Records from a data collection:
__________
(** [b] is the first element of [l] whose key is greatest: everything before
    it has a smaller key, nothing after it has a greater one. *)
Definition first_max {A : Type} (key : A -> Z) (l : list A) (b : A) : Prop :=
  exists xs ys, l = xs ++ b :: ys /\
                (forall a, In a xs -> key a < key b) /\
                (forall a, In a ys -> key a <= key b).

(** The merge rules are in dependency order: both parts of every rule are
    ids known when the rule is reached, where the known ids are those of
    [known] and the ids of the rules before it. *)
Fixpoint in_order (known : list Z) (items : list (pair * Z)) : bool :=
  match items with
  | [] => true
  | (key, val) :: rest =>
      existsb (Z.eqb (fst key)) known && existsb (Z.eqb (snd key)) known
      && in_order (val :: known) rest
  end.

(** The id the last line for the pair [k] gives it, if a line names [k]. *)
Definition last_rule (lines : list (Z * Z * Z)) (k : pair) : option Z :=
  fold_left (fun acc l => if pair_eqb (fst l) k then Some (snd l) else acc) lines None.

(** The training loop of [AdvanceTokenizer.train_loop], returning beside the
    tokenizer and the outcome the working sequences it stopped with. *)
Fixpoint train_run (idxs : list Z) (bytes_list : list (list Z)) (tk : tokenizer)
    : tokenizer * list (list Z) * result unit :=
  match idxs with
  | [] => (tk, bytes_list, Ok tt)
  | i :: rest =>
      let pairStats := AdvanceTokenizer.all_pair_stats bytes_list in
      match py_max Z.ltb (count_of pairStats) (PyDict.keys pairStats) with
      | Raise e => (tk, bytes_list, Raise e)
      | Ok p =>
          let bytes_list' := map (fun subword => merge subword p (256 + i)) bytes_list in
          match learn tk p (256 + i) with
          | (tk', Raise e) => (tk', bytes_list', Raise e)
          | (tk', Ok _) => train_run rest bytes_list' tk'
          end
      end
  end.

(* ------------------------------------------------------------------ *)
(** * Proofs *)

(** ** Dictionaries *)

Lemma pair_eqb_eq (p q : Z * Z) : pair_eqb p q = true <-> p = q.
Proof.
  destruct p as [a b], q as [c d]; unfold pair_eqb; simpl.
  rewrite andb_true_iff, !Z.eqb_eq. split; [intros [-> ->] | intros [= -> ->]]; auto.
Qed.

#[export] Instance EqKeyLaws_Z : EqKeyLaws Z.
Proof. constructor. intros x y. apply Z.eqb_eq. Qed.

#[export] Instance EqKeyLaws_pair : EqKeyLaws (Z * Z).
Proof. constructor. intros x y. apply pair_eqb_eq. Qed.

Section DictLaws.
Context {K V : Type} `{EqKeyLaws K}.
Implicit Types (d : dict K V) (k : K) (v : V).

Lemma keqb_spec k k' : reflect (k = k') (keqb k k').
Proof. apply iff_reflect. symmetry. apply keqb_eq. Qed.

Lemma keqb_refl k : keqb k k = true.
Proof. destruct (keqb_spec k k); congruence. Qed.

Lemma keqb_neq k k' : k <> k' -> keqb k k' = false.
Proof. intros Hn; destruct (keqb_spec k k'); congruence. Qed.

Lemma get_set_eq d k v : PyDict.get (PyDict.set d k v) k = Some v.
Proof.
  induction d as [|[k' v'] r IH]; simpl.
  - now rewrite keqb_refl.
  - destruct (keqb_spec k k') as [->|Hn]; simpl.
    + now rewrite keqb_refl.
    + now rewrite (keqb_neq _ _ Hn).
Qed.

Lemma get_set_neq d k k' v : k <> k' -> PyDict.get (PyDict.set d k v) k' = PyDict.get d k'.
Proof.
  intros Hn; induction d as [|[k0 v0] r IH]; simpl.
  - rewrite keqb_neq; auto.
  - destruct (keqb_spec k k0) as [->|Hn0]; simpl.
    + rewrite keqb_neq; auto.
    + now rewrite IH.
Qed.

Lemma get_set d k k' v :
  PyDict.get (PyDict.set d k v) k' = if keqb k k' then Some v else PyDict.get d k'.
Proof.
  destruct (keqb_spec k k') as [->|Hn].
  - apply get_set_eq.
  - now apply get_set_neq.
Qed.

Lemma get_In d k v : PyDict.get d k = Some v -> In (k, v) d.
Proof.
  induction d as [|[k' v'] r IH]; simpl; [discriminate|].
  destruct (keqb_spec k k') as [->|Hn].
  - intros [= ->]; now left.
  - intros Hg; right; auto.
Qed.

Lemma get_None_keys d k : PyDict.get d k = None <-> ~ In k (PyDict.keys d).
Proof.
  induction d as [|[k' v'] r IH]; simpl.
  - tauto.
  - destruct (keqb_spec k k') as [->|Hn].
    + split; [discriminate | intros Hc; exfalso; apply Hc; now left].
    + rewrite IH. split; [intros Hc [He|Hi]; [congruence | tauto] | tauto].
Qed.

Lemma mem_keys d k : PyDict.mem d k = true <-> In k (PyDict.keys d).
Proof.
  unfold PyDict.mem. destruct (PyDict.get d k) eqn:Hg.
  - split; [intros _ | reflexivity].
    apply get_In in Hg. unfold PyDict.keys. now apply (in_map fst) in Hg.
  - apply get_None_keys in Hg. split; [discriminate | tauto].
Qed.

Lemma set_absent d k v : PyDict.get d k = None -> PyDict.set d k v = d ++ [(k, v)].
Proof.
  induction d as [|[k' v'] r IH]; simpl; [reflexivity|].
  destruct (keqb_spec k k') as [->|Hn]; [discriminate|].
  intros Hg. now rewrite IH.
Qed.

End DictLaws.

(* ------------------------------------------------------------------ *)
(** ** helper.merge *)

Lemma list_ind2 (P : list Z -> Prop) :
  P [] -> (forall a, P [a]) ->
  (forall a b r, P r -> P (b :: r) -> P (a :: b :: r)) ->
  forall l, P l.
Proof.
  intros H0 H1 H2 l.
  enough (P l /\ forall a, P (a :: l)) by tauto.
  induction l as [|b r [IHr IHbr]]; split; auto.
Qed.

Lemma skipn_nth (l : list Z) (i : nat) (d : Z) :
  (i < length l)%nat -> skipn i l = nth i l d :: skipn (S i) l.
Proof.
  revert i; induction l as [|a l IH]; intros i Hi; simpl in Hi; [lia|].
  destruct i as [|i]; [reflexivity|].
  simpl. apply IH. lia.
Qed.

Lemma merge_loop_scan (l : list Z) (p : pair) (idx : Z) (fuel : nat) :
  forall (i : nat) (acc : list Z),
    (length l - i <= fuel)%nat ->
    merge_loop fuel l p idx i acc = acc ++ applyMerge (skipn i l) p idx.
Proof.
  induction fuel as [|fuel IH]; intros i acc Hf; simpl.
  - rewrite skipn_all2 by lia. simpl. now rewrite app_nil_r.
  - destruct (Nat.ltb_spec i (length l)) as [Hi|Hi].
    + rewrite (skipn_nth l i 0 Hi).
      destruct (Nat.ltb_spec i (length l - 1)) as [Hi1|Hi1]; simpl andb.
      * replace (i + 1)%nat with (S i) by lia.
        replace (i + 2)%nat with (S (S i)) by lia.
        rewrite !IH by lia. rewrite <- !app_assoc.
        rewrite (skipn_nth l (S i) 0) by lia.
        generalize (skipn (S (S i)) l) as rest; intros rest. cbn [app applyMerge].
        now destruct ((nth i l 0 =? fst p) && (nth (S i) l 0 =? snd p)).
      * replace (i + 1)%nat with (S i) by lia.
        rewrite IH by lia.
        rewrite (skipn_all2 l (n := S i)) by lia.
        now rewrite <- app_assoc.
    + rewrite skipn_all2 by lia. simpl. now rewrite app_nil_r.
Qed.

Lemma merge_applyMerge (l : list Z) (p : pair) (idx : Z) :
  merge l p idx = applyMerge l p idx.
Proof.
  unfold merge. rewrite merge_loop_scan by lia. reflexivity.
Qed.

Lemma applyMerge_length (l : list Z) (p : pair) (idx : Z) :
  (length (applyMerge l p idx) <= length l)%nat.
Proof.
  induction l as [| a | a b r IHr IHbr] using list_ind2; simpl; try lia.
  destruct ((a =? fst p) && (b =? snd p)); simpl in *; lia.
Qed.

(** C4. [merge] is the single left-to-right scan of the specification: it
    equals [applyMerge], which replaces a match by the new id and steps past
    both elements and otherwise copies one element; the output is never longer
    than the input; on the two examples it yields [99;3;99;4] and [x;a]. *)
Theorem merge_scan_semantics :
  (forall (l : list Z) (p : pair) (idx : Z), merge l p idx = applyMerge l p idx) /\
  (forall (l : list Z) (p : pair) (idx : Z),
      (length (merge l p idx) <= length l)%nat) /\
  merge [1; 2; 3; 1; 2; 4] (1, 2) 99 = [99; 3; 99; 4] /\
  (forall a x : Z, merge [a; a; a] (a, a) x = [x; a]).
Proof.
  split; [exact merge_applyMerge|].
  split; [intros; rewrite merge_applyMerge; apply applyMerge_length|].
  split; [reflexivity|].
  intros a x. rewrite merge_applyMerge. simpl. now rewrite Z.eqb_refl.
Qed.

(* ------------------------------------------------------------------ *)
(** ** helper.getPairStats *)

Lemma fold_left_map_arg {A B C : Type} (f : A -> B -> A) (g : C -> B) (l : list C) (a : A) :
  fold_left (fun acc i => f acc (g i)) l a = fold_left f (map g l) a.
Proof. revert a; induction l as [|x l IH]; intros a; simpl; auto. Qed.

Lemma adjacent_by_index (l : list Z) :
  map (fun i => (nth i l 0, nth (i + 1) l 0)) (seq 0 (length l - 1)) = adjacent l.
Proof.
  induction l as [| a | a b r _ IH] using list_ind2; try reflexivity.
  replace (length (a :: b :: r) - 1)%nat with (S (length (b :: r) - 1)) by (simpl; lia).
  change (adjacent (a :: b :: r)) with ((a, b) :: adjacent (b :: r)).
  rewrite <- IH. cbn [seq map]. f_equal.
  rewrite <- seq_shift, map_map.
  apply map_ext. intros i. reflexivity.
Qed.

Lemma getPairStats_fold (l : list Z) (acc : option stats) :
  getPairStats l acc
  = fold_left count_pair (adjacent l) (match acc with None => PyDict.empty | Some d => d end).
Proof.
  unfold getPairStats.
  rewrite (fold_left_map_arg count_pair (fun i => (nth i l 0, nth (i + 1) l 0))).
  now rewrite adjacent_by_index.
Qed.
__________
INSTRUCTIONS TO FOLLOW.
Return only those lines of the records that contain the string "fuel".

OUTPUT OF THE TASK.
Lemma merge_loop_scan (l : list Z) (p : pair) (idx : Z) (fuel : nat) :
    (length l - i <= fuel)%nat ->
    merge_loop fuel l p idx i acc = acc ++ applyMerge (skipn i l) p idx.
  induction fuel as [|fuel IH]; intros i acc Hf; simpl.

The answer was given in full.